As far as "how I feel about everything" goes, I'm getting there. I am happy with where my life is going, but not quite happy about where it is. But many things are out of my control for the time being. I'm ready to get back into the dating world, but not quite ready for anything serious. Plus the thought of bringing anyone "home" is not an option right now, considering where I live. I just don't feel comfortable with that here. It just feels wrong, you know? Well most people wouldn't know because few people have probably been in the situation I'm in! But it's not my house, and there's a lot of history here. I once saw this is my house as well, but now I don't. My future is not here nor will it ever be. When that starts becoming an issue I will have to seriously consider other options. For now, unfortunately, I can't afford to go anywhere. I used to care about the look and condition of this house, now I just keep it livable. Which actually is a vast improvement of it's state before I moved in! I will be happy to live in a place that I can call my own again, and feel comfortable in no matter what the situation is (i.e. dating). But for now this is my life and I will deal with everything as it comes my way.

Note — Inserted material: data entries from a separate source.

(** One term more. *)
Lemma repelled_step xs groups x k nss tg :
  repelled xs groups → Z.of_nat (length xs) < MaxInt32 → inverseGroupKeyAndNamespaces reads x.1.1 x.2 = Done (k, nss) →
  (groups !! k = Some tg ∨ groups !! k = None ∧ affinityGroup domainGroups x.1.1 TopologyTypePodAntiAffinity x.2 nss = Some tg) →
  repelled (xs ++ [x]) (<[k := AddOwner (match x.1.2 !! tg_Key tg with Some d => Record1 tg d | None => tg end) (pod_UID x.1.1)]> groups).
Proof.
  intros [Hc Ho Hk] Hfew Hx Htg. assert (repellingKey x = Some k) as Hkey by (unfold repellingKey; by rewrite Hx).
  assert ((∀ d, podsIn tg d = Z.of_nat (length (List.filter (repels k (tg_Key tg) d) xs))) ∧ ∀ u, u ∈ owners tg ↔ ∃ y, y ∈ xs ∧ repellingKey y = Some k ∧ pod_UID y.1.1 = u) as [Htc Hto].
  { destruct Htg as [Htg|[Hnone Hnew]]; [split; [intros d; by apply Hc|intros u; by apply Ho]|].
    assert (∀ y, y ∈ xs → repellingKey y ≠ Some k) as Hno by (intros y Hy Heq; destruct (Hk y Hy) as (k' & tg' & Hk' & Hg); congruence).
    unfold affinityGroup in Hnew. destruct (new_group_fresh _ _ _ _ _ _ _ _ _ _ _ Hnew) as [Hz Hown]. split.
    - intros d. rewrite Hz. destruct (List.filter (repels k (tg_Key tg) d) xs) as [|y ys] eqn:Hf; [done|]. exfalso.
      assert (In y (List.filter (repels k (tg_Key tg) d) xs)) as [Hy Hr]%filter_In by (rewrite Hf; by left).
      apply andb_true_iff in Hr as [Hr%bool_decide_eq_true _]. by apply (Hno y); [apply list_elem_of_In|].
    - intros u. rewrite Hown. split; [set_solver|]. intros (y & Hy & Heq & _). by apply Hno in Heq. }
  set (tg1 := match x.1.2 !! tg_Key tg with Some d => Record1 tg d | None => tg end).
  assert (tg_Key tg1 = tg_Key tg ∧ owners tg1 = owners tg) as [Hkey1 Hown1] by (unfold tg1; by destruct (x.1.2 !! _)).
  assert (∀ d, podsIn tg1 d = podsIn tg d + if repels k (tg_Key tg) d x then 1 else 0) as Hpods.
  { intros d. unfold tg1, repels. rewrite Hkey, bool_decide_eq_true_2 by done. cbn [andb]. destruct (x.1.2 !! tg_Key tg) as [d'|]; [|rewrite bool_decide_eq_false_2 by done; lia].
    case_bool_decide as Heq.
    - injection Heq as ->. unfold podsIn at 1, Record1. cbn [domains with_domains]. rewrite lookup_insert_eq. change (wrap32 (podsIn tg d + 1) = podsIn tg d + 1).
      assert (0 <= podsIn tg d < MaxInt32); [|apply wrap32_id; int_lia]. rewrite Htc. pose proof (List.filter_length_le (repels k (tg_Key tg) d) xs). lia.
    - unfold podsIn, Record1. cbn [domains with_domains]. rewrite lookup_insert_ne by (intros ->; done). lia. }
  split.
  - intros k' tg' d. rewrite List.filter_app, length_app. cbn [List.filter]. rewrite lookup_insert. destruct (decide (k = k')) as [<-|Hne].
    + intros [= <-]. cbn [tg_Key with_owners AddOwner]. rewrite Hkey1. change (podsIn (AddOwner tg1 (pod_UID x.1.1)) d) with (podsIn tg1 d). rewrite Hpods, Htc.
      destruct (repels k (tg_Key tg) d x); cbn [length]; lia.
    + intros Hg. rewrite (Hc _ _ d Hg). unfold repels at 3. rewrite Hkey, bool_decide_eq_false_2 by congruence. cbn [andb length]. lia.
  - intros k' tg' u. rewrite lookup_insert. destruct (decide (k = k')) as [<-|Hne].
    + intros [= <-]. cbn [owners with_owners AddOwner]. rewrite Hown1, elem_of_union, Hto, elem_of_singleton. setoid_rewrite elem_of_app. setoid_rewrite list_elem_of_singleton. naive_solver.
    + intros Hg. rewrite (Ho _ _ u Hg). setoid_rewrite elem_of_app. setoid_rewrite list_elem_of_singleton. naive_solver.
  - intros y [Hy|Hy]%elem_of_app; [|apply list_elem_of_singleton in Hy as ->].
    + destruct (Hk y Hy) as (k' & tg' & Hk' & Hg). exists k'. destruct (decide (k = k')) as [<-|Hne]; [rewrite lookup_insert_eq|rewrite lookup_insert_ne by done]; eauto.
    + exists k. rewrite lookup_insert_eq. eauto.
Qed.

Crap, I almost forgot the most exciting news! Since much of my stress is disappearing, so are the excess pounds I gained this year! Which is more amazing because of the fact that I haven't been able to work out regularly since I got sick. It could be the 185 lbs of stress that is no longer a part of my life as of a couple months ago, LOL. And no, it's not muscle i'm losing, because my waistline is shrinking (which is where I gained it all). I am now 2 lbs from where I started, and 4 lbs from my goal. I haven't changed my eating habits either, still eating as healthy as I was before. I TRIED TO TELL EVERYONE that I was gaining, and not losing, even though I was trying as hard as I could. I figured it was stress, but people who know nothing about weight loss, exercise, and nutrition couldn't comprehend that. Of course most people won't notice the difference, unless I stand around completely naked which is NOT happening! But my clothes are finally fitting better, and I feel better in them. :-)

Peace out, Peeps!

Wednesday, September 1, 2010

Interesting day

Well, I knew I would have weird days like this after everything that has gone on in the last couple months!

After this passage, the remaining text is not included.